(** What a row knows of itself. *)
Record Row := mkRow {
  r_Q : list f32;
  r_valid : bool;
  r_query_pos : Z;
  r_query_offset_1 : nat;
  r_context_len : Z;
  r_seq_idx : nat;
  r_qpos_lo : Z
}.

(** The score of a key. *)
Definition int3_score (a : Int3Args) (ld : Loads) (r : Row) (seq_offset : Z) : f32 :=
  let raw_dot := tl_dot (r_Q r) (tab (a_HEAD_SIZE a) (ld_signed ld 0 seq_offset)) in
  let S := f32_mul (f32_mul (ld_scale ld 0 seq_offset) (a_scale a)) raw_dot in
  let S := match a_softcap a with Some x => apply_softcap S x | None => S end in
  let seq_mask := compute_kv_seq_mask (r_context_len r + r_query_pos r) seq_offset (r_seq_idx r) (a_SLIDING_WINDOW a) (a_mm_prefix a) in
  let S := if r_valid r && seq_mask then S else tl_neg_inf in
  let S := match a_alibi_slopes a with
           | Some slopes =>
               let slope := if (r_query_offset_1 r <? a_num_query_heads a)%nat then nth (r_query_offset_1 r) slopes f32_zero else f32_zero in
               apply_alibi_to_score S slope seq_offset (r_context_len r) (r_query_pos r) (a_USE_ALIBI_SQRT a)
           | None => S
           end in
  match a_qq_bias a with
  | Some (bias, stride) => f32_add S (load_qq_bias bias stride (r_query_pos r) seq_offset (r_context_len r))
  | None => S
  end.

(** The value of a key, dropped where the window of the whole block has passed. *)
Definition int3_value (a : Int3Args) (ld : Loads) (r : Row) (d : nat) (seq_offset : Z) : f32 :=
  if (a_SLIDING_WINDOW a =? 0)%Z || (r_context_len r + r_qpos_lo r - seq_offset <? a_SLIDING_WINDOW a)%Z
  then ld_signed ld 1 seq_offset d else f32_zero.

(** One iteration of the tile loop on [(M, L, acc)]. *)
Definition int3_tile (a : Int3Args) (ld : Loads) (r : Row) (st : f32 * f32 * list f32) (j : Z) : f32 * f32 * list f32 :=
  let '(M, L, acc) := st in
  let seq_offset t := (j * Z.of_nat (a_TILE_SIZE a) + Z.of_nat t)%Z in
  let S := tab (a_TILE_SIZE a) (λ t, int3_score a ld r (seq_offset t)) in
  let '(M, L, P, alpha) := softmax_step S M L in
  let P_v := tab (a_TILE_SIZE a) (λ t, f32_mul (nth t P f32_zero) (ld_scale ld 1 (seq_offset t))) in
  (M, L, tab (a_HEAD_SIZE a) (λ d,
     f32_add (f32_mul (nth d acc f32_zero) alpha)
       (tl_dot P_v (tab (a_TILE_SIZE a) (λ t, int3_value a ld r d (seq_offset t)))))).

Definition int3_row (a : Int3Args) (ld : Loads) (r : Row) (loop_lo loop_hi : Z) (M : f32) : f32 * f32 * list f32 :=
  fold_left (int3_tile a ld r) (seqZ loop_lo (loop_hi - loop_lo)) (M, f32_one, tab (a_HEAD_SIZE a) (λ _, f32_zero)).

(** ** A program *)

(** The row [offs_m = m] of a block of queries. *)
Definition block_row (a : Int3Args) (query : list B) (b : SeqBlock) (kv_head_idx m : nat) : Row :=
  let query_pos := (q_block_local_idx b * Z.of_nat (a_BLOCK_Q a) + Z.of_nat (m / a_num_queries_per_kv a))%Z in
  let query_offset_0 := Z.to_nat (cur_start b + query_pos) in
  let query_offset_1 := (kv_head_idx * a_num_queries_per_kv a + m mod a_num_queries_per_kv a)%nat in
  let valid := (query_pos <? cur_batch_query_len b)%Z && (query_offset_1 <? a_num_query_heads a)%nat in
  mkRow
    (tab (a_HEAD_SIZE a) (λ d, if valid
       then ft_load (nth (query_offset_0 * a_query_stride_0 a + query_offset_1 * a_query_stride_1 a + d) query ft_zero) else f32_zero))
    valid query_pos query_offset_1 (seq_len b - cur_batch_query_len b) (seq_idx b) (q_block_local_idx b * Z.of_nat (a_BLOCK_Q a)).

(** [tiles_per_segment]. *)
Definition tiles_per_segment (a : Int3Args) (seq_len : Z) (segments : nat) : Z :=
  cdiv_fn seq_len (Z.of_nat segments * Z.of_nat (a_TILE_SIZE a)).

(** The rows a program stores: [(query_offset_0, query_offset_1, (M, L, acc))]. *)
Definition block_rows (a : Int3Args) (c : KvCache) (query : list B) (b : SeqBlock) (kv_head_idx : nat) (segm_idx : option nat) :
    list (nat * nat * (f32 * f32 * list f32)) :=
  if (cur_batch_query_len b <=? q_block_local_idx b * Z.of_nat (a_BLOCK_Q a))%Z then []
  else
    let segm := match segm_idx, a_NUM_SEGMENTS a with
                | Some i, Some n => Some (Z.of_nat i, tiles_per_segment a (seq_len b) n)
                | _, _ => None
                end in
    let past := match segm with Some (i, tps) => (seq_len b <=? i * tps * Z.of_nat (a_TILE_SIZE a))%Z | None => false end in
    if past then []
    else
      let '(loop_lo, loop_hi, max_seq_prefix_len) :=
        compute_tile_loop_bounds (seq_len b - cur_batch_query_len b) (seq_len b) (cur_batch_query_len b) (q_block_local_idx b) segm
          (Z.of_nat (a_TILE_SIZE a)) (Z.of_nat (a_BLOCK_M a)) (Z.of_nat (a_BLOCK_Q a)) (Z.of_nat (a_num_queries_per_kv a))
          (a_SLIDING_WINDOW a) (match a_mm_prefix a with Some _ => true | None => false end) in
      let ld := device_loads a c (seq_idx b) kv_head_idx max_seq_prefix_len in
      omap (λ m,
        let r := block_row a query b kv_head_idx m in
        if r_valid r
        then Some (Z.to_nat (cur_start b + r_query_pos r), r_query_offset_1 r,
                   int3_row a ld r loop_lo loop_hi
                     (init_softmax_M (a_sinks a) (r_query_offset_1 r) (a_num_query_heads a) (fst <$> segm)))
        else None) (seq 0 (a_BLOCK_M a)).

========================================================================

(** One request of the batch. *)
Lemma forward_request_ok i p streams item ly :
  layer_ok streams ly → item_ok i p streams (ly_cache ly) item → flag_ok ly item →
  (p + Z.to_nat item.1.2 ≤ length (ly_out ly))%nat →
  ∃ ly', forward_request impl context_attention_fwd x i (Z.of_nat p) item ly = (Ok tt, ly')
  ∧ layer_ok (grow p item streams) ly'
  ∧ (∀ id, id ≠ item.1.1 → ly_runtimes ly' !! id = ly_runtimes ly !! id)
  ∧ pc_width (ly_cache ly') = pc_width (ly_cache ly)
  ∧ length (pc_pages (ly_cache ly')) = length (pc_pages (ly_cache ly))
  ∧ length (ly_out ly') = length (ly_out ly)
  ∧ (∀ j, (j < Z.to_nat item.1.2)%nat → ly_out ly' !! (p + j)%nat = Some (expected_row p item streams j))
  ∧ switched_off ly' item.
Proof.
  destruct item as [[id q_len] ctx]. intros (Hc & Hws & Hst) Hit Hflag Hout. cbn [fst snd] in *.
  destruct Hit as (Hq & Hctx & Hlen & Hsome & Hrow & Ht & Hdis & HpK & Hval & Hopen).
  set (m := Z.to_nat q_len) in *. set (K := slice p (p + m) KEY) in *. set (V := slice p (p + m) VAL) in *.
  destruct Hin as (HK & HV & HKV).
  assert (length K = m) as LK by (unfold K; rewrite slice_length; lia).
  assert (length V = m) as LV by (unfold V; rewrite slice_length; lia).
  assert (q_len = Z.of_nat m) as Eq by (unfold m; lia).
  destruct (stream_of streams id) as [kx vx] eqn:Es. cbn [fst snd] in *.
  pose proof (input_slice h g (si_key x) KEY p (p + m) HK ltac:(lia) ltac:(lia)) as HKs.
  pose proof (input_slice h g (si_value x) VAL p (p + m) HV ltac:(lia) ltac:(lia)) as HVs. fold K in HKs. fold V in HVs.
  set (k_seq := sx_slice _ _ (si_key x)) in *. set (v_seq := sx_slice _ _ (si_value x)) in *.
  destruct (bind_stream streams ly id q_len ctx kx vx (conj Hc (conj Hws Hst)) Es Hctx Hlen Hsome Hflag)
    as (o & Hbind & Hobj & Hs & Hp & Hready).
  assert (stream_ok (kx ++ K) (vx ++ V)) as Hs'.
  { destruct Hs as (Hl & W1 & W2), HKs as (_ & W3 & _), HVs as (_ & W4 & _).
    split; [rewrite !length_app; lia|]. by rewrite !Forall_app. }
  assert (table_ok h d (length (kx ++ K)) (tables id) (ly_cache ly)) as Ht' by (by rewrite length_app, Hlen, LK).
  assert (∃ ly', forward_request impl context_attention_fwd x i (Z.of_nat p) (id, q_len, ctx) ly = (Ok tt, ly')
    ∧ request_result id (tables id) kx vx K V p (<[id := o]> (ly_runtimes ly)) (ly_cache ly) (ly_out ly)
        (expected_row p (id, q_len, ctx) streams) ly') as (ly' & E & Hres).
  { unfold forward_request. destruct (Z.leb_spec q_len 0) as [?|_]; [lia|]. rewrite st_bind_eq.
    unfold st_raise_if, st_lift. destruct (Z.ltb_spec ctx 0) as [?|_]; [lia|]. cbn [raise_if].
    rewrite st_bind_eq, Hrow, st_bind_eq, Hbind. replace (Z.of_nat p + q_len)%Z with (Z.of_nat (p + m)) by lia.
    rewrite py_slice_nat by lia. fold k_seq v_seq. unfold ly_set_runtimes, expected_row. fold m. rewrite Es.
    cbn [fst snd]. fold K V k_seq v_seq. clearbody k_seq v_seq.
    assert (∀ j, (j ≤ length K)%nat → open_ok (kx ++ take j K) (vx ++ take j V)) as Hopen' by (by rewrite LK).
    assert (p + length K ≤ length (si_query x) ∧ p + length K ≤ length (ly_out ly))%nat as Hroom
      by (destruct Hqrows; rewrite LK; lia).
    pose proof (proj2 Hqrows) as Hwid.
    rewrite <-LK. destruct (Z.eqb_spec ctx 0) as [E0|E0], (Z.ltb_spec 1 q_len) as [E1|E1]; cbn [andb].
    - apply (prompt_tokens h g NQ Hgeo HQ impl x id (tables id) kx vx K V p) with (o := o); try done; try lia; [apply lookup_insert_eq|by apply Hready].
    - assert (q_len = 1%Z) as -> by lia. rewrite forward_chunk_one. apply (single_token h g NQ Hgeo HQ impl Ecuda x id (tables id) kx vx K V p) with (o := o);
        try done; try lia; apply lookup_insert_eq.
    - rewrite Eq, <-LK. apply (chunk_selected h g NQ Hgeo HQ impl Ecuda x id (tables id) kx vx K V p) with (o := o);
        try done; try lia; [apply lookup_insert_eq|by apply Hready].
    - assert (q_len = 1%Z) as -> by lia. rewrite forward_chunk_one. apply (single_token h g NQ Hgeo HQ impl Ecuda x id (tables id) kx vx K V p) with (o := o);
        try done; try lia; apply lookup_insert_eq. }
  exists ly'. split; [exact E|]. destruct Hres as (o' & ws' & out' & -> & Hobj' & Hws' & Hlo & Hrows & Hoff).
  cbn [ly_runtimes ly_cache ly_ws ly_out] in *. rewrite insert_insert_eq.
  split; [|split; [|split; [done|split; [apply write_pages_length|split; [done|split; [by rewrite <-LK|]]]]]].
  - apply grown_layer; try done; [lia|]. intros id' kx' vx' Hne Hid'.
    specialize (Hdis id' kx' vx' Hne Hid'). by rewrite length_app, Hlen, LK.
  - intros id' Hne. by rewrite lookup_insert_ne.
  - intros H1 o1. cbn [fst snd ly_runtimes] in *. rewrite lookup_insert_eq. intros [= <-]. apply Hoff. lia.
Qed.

========================================================================

### What you have to do
Quote the data above from the line containing "let '(loop_lo, loop_hi, max_seq_prefix_len)" to the line containing "compute_tile_loop_bounds (seq_len b", inclusive, and stop.

### Response to this task
      let '(loop_lo, loop_hi, max_seq_prefix_len) :=
        compute_tile_loop_bounds (seq_len b - cur_batch_query_len b) (seq_len b) (cur_batch_query_len b) (q_block_local_idx b) segm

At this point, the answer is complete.